Question

AB and CD are two identical rods each of length $ l $ and mass $ m $ joined to form a cross is fixed inside a ring of mass $ m $ and radius $ l/2 $ . Moment of inertia of the system about a bisector of the angle between the rods $ \left( {xy} \right) $ is

(A) $ \dfrac{{7m{l^2}}}{6} $
(B) $ \dfrac{{13m{l^2}}}{{12}} $
(C) $ \dfrac{{m{l^2}}}{{12}} $
(D) $ \dfrac{{5m{l^2}}}{{24}} $

Answer 1

Hint: To solve this question, we need to find out the moment of inertia of the system about the axis passing through the centre and perpendicular to the plane. We have to use the perpendicular axis theorem for this purpose. Then again using the perpendicular axis theorem and symmetry, we can find out the final value of the moment of inertia about the given axis.

Formula used: The formulae used to solve this question are given by
 $ I = \dfrac{{m{l^2}}}{{12}} $ , here $ I $ is the moment of inertia of a rod of mass $ m $ and length $ l $ about an axis passing through its centre and perpendicular to its length.
 $ I = M{R^2} $ , here $ I $ is the moment of inertia of a ring of mass $ M $ and radius $ R $ about the axis passing through its centre and perpendicular to its plane.

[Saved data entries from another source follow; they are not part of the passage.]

(* ===== verification/Keymap.v ===== *)
(** * The keymap: crates/muxtop-tui/src/keymap.rs

    The tabs of the application (declared in app.rs), the actions, the binding
    table, its resolution, and the help and hint lists derived from it. *)

From S2P Require Import Prelude Str Actions.
Local Open Scope Z_scope.

(** ** Tabs and sub-views (app.rs) *)

Module Tab.
Inductive Tab : Type := General | Processes | Network | Containers | Kube | Gpu.
End Tab.
Abbreviation Tab := Tab.Tab.

#[global] Instance Tab_eq_dec : EqDecision Tab.
Proof. solve_decision. Defined.

Definition Tab_ALL : list Tab :=
  [Tab.General; Tab.Processes; Tab.Network; Tab.Containers; Tab.Kube; Tab.Gpu].

Definition Tab_label (self : Tab) : str :=
  match self with
  | Tab.General => lit "General"
  | Tab.Processes => lit "Processes"
  | Tab.Network => lit "Network"
  | Tab.Containers => lit "Containers"
  | Tab.Kube => lit "Kube"
  | Tab.Gpu => lit "GPU"
  end.

(** [iter().position(..)]. *)
Definition position {A} (p : A → bool) (l : list A) : option nat :=
  fst <$> list_find (λ a, p a = true) l.

Definition Tab_next (self : Tab) : Tab :=
  let idx := default 0%nat (position (λ t, bool_decide (t = self)) Tab_ALL) in
  nth ((idx + 1) mod length Tab_ALL)%nat Tab_ALL Tab.General.

Definition Tab_prev (self : Tab) : Tab :=
  let idx := default 0%nat (position (λ t, bool_decide (t = self)) Tab_ALL) in
  nth ((idx + length Tab_ALL - 1) mod length Tab_ALL)%nat Tab_ALL Tab.General.

Module KubeSubview.
Inductive KubeSubview : Type := Pods | Nodes | Deployments.
End KubeSubview.
Abbreviation KubeSubview := KubeSubview.KubeSubview.

#[global] Instance KubeSubview_eq_dec : EqDecision KubeSubview.
Proof. solve_decision. Defined.

Module GpuSubview.
Inductive GpuSubview : Type := Devices | Procs.
End GpuSubview.
Abbreviation GpuSubview := GpuSubview.GpuSubview.

#[global] Instance GpuSubview_eq_dec : EqDecision GpuSubview.
Proof. solve_decision. Defined.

Complete step-by-step solution
Let the moment of inertia be $ {I_{xy}} $ . Let us define two axes in the given system, namely AB and CD by joining the point A, B and C, D respectively as shown in the below diagram. Also, let us name the point of intersection of these axes as O.

We know that the moment of inertia of a rod about an axis passing through its centre and perpendicular to its length is given by
 $ I = \dfrac{{m{l^2}}}{{12}} $
So the moment of inertia of the rod CD about the AB axis is given by
 $ {I_{AB}} = \dfrac{{m{l^2}}}{{12}} $ ............................(1)
Similarly, the moment of inertia of the rod AB about the CD axis is given by
 $ {I_{CD}} = \dfrac{{m{l^2}}}{{12}} $ ............................(2)
Now, let us consider an axis passing through the point O and perpendicular to the plane of the given system, the o-axis. By perpendicular axis theorem, the moment of inertia of the system of the two rods AB and CD about this axis is given by
 $ {I_{O'}} = {I_{AB}} + {I_{CD}} $
Putting (1) and (2) in the above equation we get
 $ {I_{O'}} = \dfrac{{m{l^2}}}{{12}} + \dfrac{{m{l^2}}}{{12}} $
 $ \Rightarrow {I_{O'}} = \dfrac{{m{l^2}}}{6} $ ............................(3)
Now, we know that the moment of inertia of a ring about the axis passing through its centre and perpendicular to its plane is given by
 $ I = M{R^2} $
According to the question, the mass of the ring is equal to $ m $ and its radius is equal to $ l/2 $ . Therefore substituting $ M = m $ and $ R = \dfrac{l}{2} $ in the above equation, we get the moment of inertia of the given ring about the o-axis as
 $ {I_{O''}} = \dfrac{{m{l^2}}}{4} $ ............................(4)
Adding (4) and (5) we get the total moment of inertia of the system about the o-axis as
 $ {I_O} = \dfrac{{m{l^2}}}{6} + \dfrac{{m{l^2}}}{4} $
 $ \Rightarrow {I_O} = \dfrac{{5m{l^2}}}{{12}} $ ............................(5)
Now, let us consider an axis x’y’ perpendicular to the xy axis, as shown in the below figure.

Let the moment of inertia of the system about the x’y’ axis be $ {I_{x'y'}} $ . By symmetry, we can say that
 $ {I_{x'y'}} = {I_{xy}} $
By perpendicular axis theorem, we have
 $ {I_O} = {I_{xy}} + {I_{x'y'}} $
 $ \Rightarrow {I_O} = 2{I_{xy}} $
Putting (5) in the above equation, we get
 $ \dfrac{{5m{l^2}}}{{12}} = 2{I_{xy}} $
 $ \Rightarrow {I_{xy}} = \dfrac{{5m{l^2}}}{{24}} $
Thus, the moment of inertia of the system about the angle bisector is equal to $ \dfrac{{5m{l^2}}}{{24}} $ .
Hence, the correct answer is option D.

Note
Do not forget to include the moment of inertia of the ring while calculating the moment of inertia of the system. The ring has a finite mass. So it will contribute to the moment of inertia of the system.